On sait qu’en matière de responsabilité, la faute de la victime constitue une circonstance susceptible d’atténuer ou de faire disparaître la responsabilité du coupable. C’est l’argument qu’avait utilisé la CAA pour rejeter la demande des requérants. Il leur appartenait, disait la Cour, de prendre contact avec les directeurs des établissements ; or, ils n’ont entrepris des démarches en vue de l’admission de l’enfant qu’auprès de celui de Lyon et, s’agissant de celui de Dommartin, l’instruction fait apparaître qu’il n’avait pas été sollicité dans un premier temps. Enfin, comme cela a déjà été souligné, ils n’ont pas vraiment donné de suite aux trois autres propositions alternatives. C’était donc à eux, concluait la Cour, qui, "contrairement à ce qu’ils soutiennent, ne bénéficient pas d’un régime de responsabilité pour faute présumée", qu’incombait principalement la responsabilité de la non-scolarisation de leur enfant.

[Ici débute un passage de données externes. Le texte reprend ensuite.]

(** X9. In [Actionable] the test of [Realized] is redundant, a realized
    Intent being a waiting one: an Intent is actionable exactly when it is
    waiting and not terminal, or in the unknown state, or stuck. *)
Theorem Actionable_without_Realized (i : Intent) :
  Actionable calculateNext i =
  (Waiting i && negb (Terminal calculateNext i))
  || inUnknownState i || Stuck calculateNext i.
Proof. apply Actionable_split. Qed.

(** X10. A terminal Intent whose State is neither [""] nor Unknown is not
    stuck and not actionable. *)
Theorem Terminal_known_not_Actionable (i : Intent) :
  Terminal calculateNext i = true -> inUnknownState i = false ->
  Stuck calculateNext i = false /\ Actionable calculateNext i = false.
Proof.
  intros Ht Hk.
  assert (Stuck calculateNext i = false) as Hs.
  { apply Stuck_false_spec. rewrite Wanted_projectActive, Hk.
    apply Terminal_iff in Ht as [Hsucc Hwa]. unfold successor in Hsucc.
    rewrite <- Hwa. split; [| by left].
    destruct (calculateNext (Wanted i)) as [next [err |]]; [done |].
    by simplify_eq/=. }
  split; [done |].
  rewrite Actionable_split, Ht, Hk, Hs.
  by rewrite andb_false_r.
Qed.

(** X11. In the unknown state [Projected] is [Reset]: as long as State is
    [""] or Unknown, a projection goes back to the origin. *)
Theorem Projected_unknown_is_Reset (i : Intent) :
  inUnknownState i = true ->
  Projected calculateNext i = Reset calculateNext i.
Proof. apply Projected_unknown_Reset. Qed.

(** X12. [Reset] is idempotent, and [Projected] does not move the Intent
    that [Reset] returns. *)
Theorem Reset_idempotent (i : Intent) :
  Reset calculateNext (Reset calculateNext i) = Reset calculateNext i /\
  Projected calculateNext (Reset calculateNext i) = Reset calculateNext i.
Proof.
  assert (Reset calculateNext i =
          set_Wanted (fst (calculateNext NodeActionUnknown)) (reset i))
    as Hr.
  { unfold Reset. rewrite (Clone_id wf).
    by rewrite (Projected_unknown wf) by apply inUnknownState_reset. }
  assert (Reset calculateNext (Reset calculateNext i) =
          Reset calculateNext i) as Hi.
  { rewrite Hr. unfold Reset at 1. rewrite (Clone_id wf).
    by rewrite (Projected_unknown wf) by apply inUnknownState_reset. }
  split; [done |].
  rewrite Projected_unknown_Reset; [done |].
  rewrite Hr. apply inUnknownState_iff. by right.
Qed.

(** X13. The Intent that [Reset] returns is waiting, and it is stuck
    exactly when the step after Unknown is not Unknown itself. *)
Theorem Reset_result_Stuck_iff (i : Intent) :
  Waiting (Reset calculateNext i) = true /\
  (Stuck calculateNext (Reset calculateNext i) = true <->
   fst (calculateNext NodeActionUnknown) <> NodeActionUnknown).
Proof.
  assert (Reset calculateNext i =
          set_Wanted (fst (calculateNext NodeActionUnknown)) (reset i))
    as ->.
  { unfold Reset. rewrite (Clone_id wf).
    by rewrite (Projected_unknown wf) by apply inUnknownState_reset. }
  set (r := set_Wanted _ _).
  assert (inUnknownState r = true) as Hu by (apply inUnknownState_iff; by right).
  split.
  - unfold Waiting; simpl. compare_all.
  - rewrite <- not_false_iff_true, Stuck_false_spec.
    rewrite Wanted_projectActive, Hu. simpl.
    rewrite isInProgress_Unknown. split.
    + intros Hs Heq. apply Hs. split; [done | by left].
    + intros Hne [_ [Heq | ?]]; [by apply Hne | done].
Qed.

Le Conseil d’Etat estime qu’en déduisant de ce que les dommages invoqués trouvaient leur cause exclusive dans le fait les parents n’avaient pris contact qu’avec certains des établissements vers lesquels la CDAPH les avait orientés, "la Cour avait inexactement qualifié les faits de l’espèce qui lui étaient soumis" et il annule sa décision. Se saisissant de l’affaire au fond, il constate que l’enfant n’a bénéficié d’aucun mode de scolarisation entre le 9 septembre 2011 et le 8 janvier 2013, alors même que la CDAPH avait prescrit son orientation vers plusieurs établissements sociaux et médico-sociaux ou à défaut vers une ULIS. Il juge que ce défaut de scolarisation est constitutif d’une carence fautive de l’Etat. Si les parents, ajoute-t-il, "n’ont pas immédiatement contacté, après chacune des décisions de la CDAPH, l’ensemble des structures vers lesquelles celle-ci ont orienté leur enfant, d’une part, ils ont saisi, les uns après les autres, les établissements désignés par la commission à titre préférentiel, d'autre part, ils ont signalé, dans l'attente d'une réponse favorable de l'un de ces établissements, à de multiples reprises à l'agence régionale de santé du Rhône et à la maison départementale des personnes handicapées du Rhône l'urgence que revêtait la scolarisation de leur fils, enfin ils ont pris l'attache des services de l'académie du Rhône pour solliciter l'admission, que la commission avait décidée à titre temporaire, de leur fils en ULIS. Dans ces conditions, leur comportement n'est pas de nature à exonérer l'Etat de sa responsabilité."

L’arrêt de la CAA et le jugement du TA de Lyon sont donc annulés et le Conseil octroie des indemnités à chacun des requérants.